+++ Entries supplied
Lemma same_keys_same_list (l l' : list Result) :
  List.map Delta l = List.map Delta l' -> l ≡ₚ l' ->
  NoDup (List.map Delta l) -> l = l'.
Proof.
  revert l'. induction l as [|a l IH]; intros [|b l'] Hk Hp Hnd;
    try discriminate; [reflexivity|].
  simpl in Hk. injection Hk as Hab Hk. inversion Hnd as [|? ? Hnotin Hnd']; subst.
  assert (Hb : b ∈ a :: l) by (rewrite Hp; left).
  apply elem_of_cons in Hb as [->|Hb].
  - f_equal. apply IH; [exact Hk | | exact Hnd'].
    apply Permutation_cons_inv in Hp. exact Hp.
  - exfalso. apply Hnotin. rewrite Hab.
    apply list_elem_of_In, in_map, list_elem_of_In, Hb.
Qed.

Lemma rank_unique (results ranked ranked' : list Result) :
  NoDup (List.map Delta results) ->
  rank results ranked -> rank results ranked' -> ranked = ranked'.
Proof.
  intros Hnd [Hp Hs] [Hp' Hs'].
  assert (Hpp : ranked ≡ₚ ranked') by (rewrite <- Hp; exact Hp').
  apply same_keys_same_list; [|exact Hpp|].
  - apply (StronglySorted_unique Z.le); [apply sorted_keys, Hs
      | apply sorted_keys, Hs' | apply Permutation_map, Hpp].
  - assert (Hm : List.map Delta results ≡ₚ List.map Delta ranked)
      by (apply Permutation_map, Hp).
    rewrite <- Hm. exact Hnd.
Qed.

(** X21. Two runs over the same probe outcomes may append the results
    in different orders and rank ties differently.  If no two
    measurements have the same delta, both runs end with the same
    ranked list, so everything computed from it is the same. *)
Theorem ranking_independent_of_schedule (targetRTT : Z) (tasks : list Task)
    (sh sh' : Shared) (ranked ranked' : list Result) :
  joined targetRTT tasks sh -> rank (results sh) ranked ->
  joined targetRTT tasks sh' -> rank (results sh') ranked' ->
  NoDup (List.map Delta (measurements targetRTT tasks)) ->
  ranked = ranked' /\
  displayResults ranked = displayResults ranked' /\
  displayTriangulation ranked = displayTriangulation ranked' /\
  coherence_analysis ranked = coherence_analysis ranked'.
Proof.
  intros Hj Hr Hj' Hr' Hnd.
  assert (Hm : results sh ≡ₚ measurements targetRTT tasks).
  { apply fanout_inv_reachable in Hj as (H & _). simpl in H.
    rewrite app_nil_r in H. exact H. }
  assert (Hm' : results sh' ≡ₚ measurements targetRTT tasks).
  { apply fanout_inv_reachable in Hj' as (H & _). simpl in H.
    rewrite app_nil_r in H. exact H. }
  assert (Hrk : rank (measurements targetRTT tasks) ranked).
  { destruct Hr as [Hp Hs]. split; [rewrite <- Hm; exact Hp | exact Hs]. }
  assert (Hrk' : rank (measurements targetRTT tasks) ranked').
  { destruct Hr' as [Hp Hs]. split; [rewrite <- Hm'; exact Hp | exact Hs]. }
  rewrite (rank_unique _ _ _ Hnd Hrk Hrk'). repeat split.
Qed.

Lemma sample_joined :
  joined sample_target sample_tasks
    (mkShared [measure sample_target paris 30000000;
               measure sample_target berlin 12500000] 3 3).
Proof. exact (fanout_terminates sample_target sample_tasks (mkShared [] 0 0)). Qed.

Lemma sample_joined_reversed :
  joined sample_target sample_tasks
    (mkShared [measure sample_target berlin 12500000;
               measure sample_target paris 30000000] 3 3).
Proof.
  apply (run_in_order sample_target
           [(berlin, ProbeOk 12500000); (london, ProbeErr "aucune réponse");
            (paris, ProbeOk 30000000)] sample_tasks (mkShared [] 0 0)).
  unfold sample_tasks. symmetry.
  etransitivity; [apply perm_swap|].
  etransitivity; [apply perm_skip, perm_swap|]. apply perm_swap.
Qed.

Lemma sample_measure_rank :
  rank [measure sample_target paris 30000000;
        measure sample_target berlin 12500000]
       [measure sample_target berlin 12500000;
        measure sample_target paris 30000000].
Proof. split; [apply perm_swap | repeat constructor]. Qed.

Lemma ranking_independent_of_schedule_witness :
  NoDup (List.map Delta (measurements sample_target sample_tasks)) /\
  forall ranked',
    rank [measure sample_target berlin 12500000;
          measure sample_target paris 30000000] ranked' ->
    [measure sample_target berlin 12500000;
     measure sample_target paris 30000000] = ranked'.
Proof.
  assert (Hnd : NoDup (List.map Delta (measurements sample_target sample_tasks))).
  { apply NoDup_cons. split; [|apply NoDup_singleton].
    intros H. apply list_elem_of_singleton in H. discriminate H. }
  split; [exact Hnd|]. intros ranked' Hr'.
  exact (proj1 (ranking_independent_of_schedule sample_target sample_tasks
                  _ _ _ ranked' sample_joined sample_measure_rank
                  sample_joined_reversed Hr' Hnd)).
Defined.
++++++
→ What the exercise asks: Among the entries above, the lines between the ones containing "- f_equal. apply" and "NoDup (List.map Delta results) ->", inclusive, are to be transcribed exactly. No other line is to be given.

→ The completed task:
  - f_equal. apply IH; [exact Hk | | exact Hnd'].
    apply Permutation_cons_inv in Hp. exact Hp.
  - exfalso. apply Hnotin. rewrite Hab.
    apply list_elem_of_In, in_map, list_elem_of_In, Hb.
Qed.

Lemma rank_unique (results ranked ranked' : list Result) :
  NoDup (List.map Delta results) ->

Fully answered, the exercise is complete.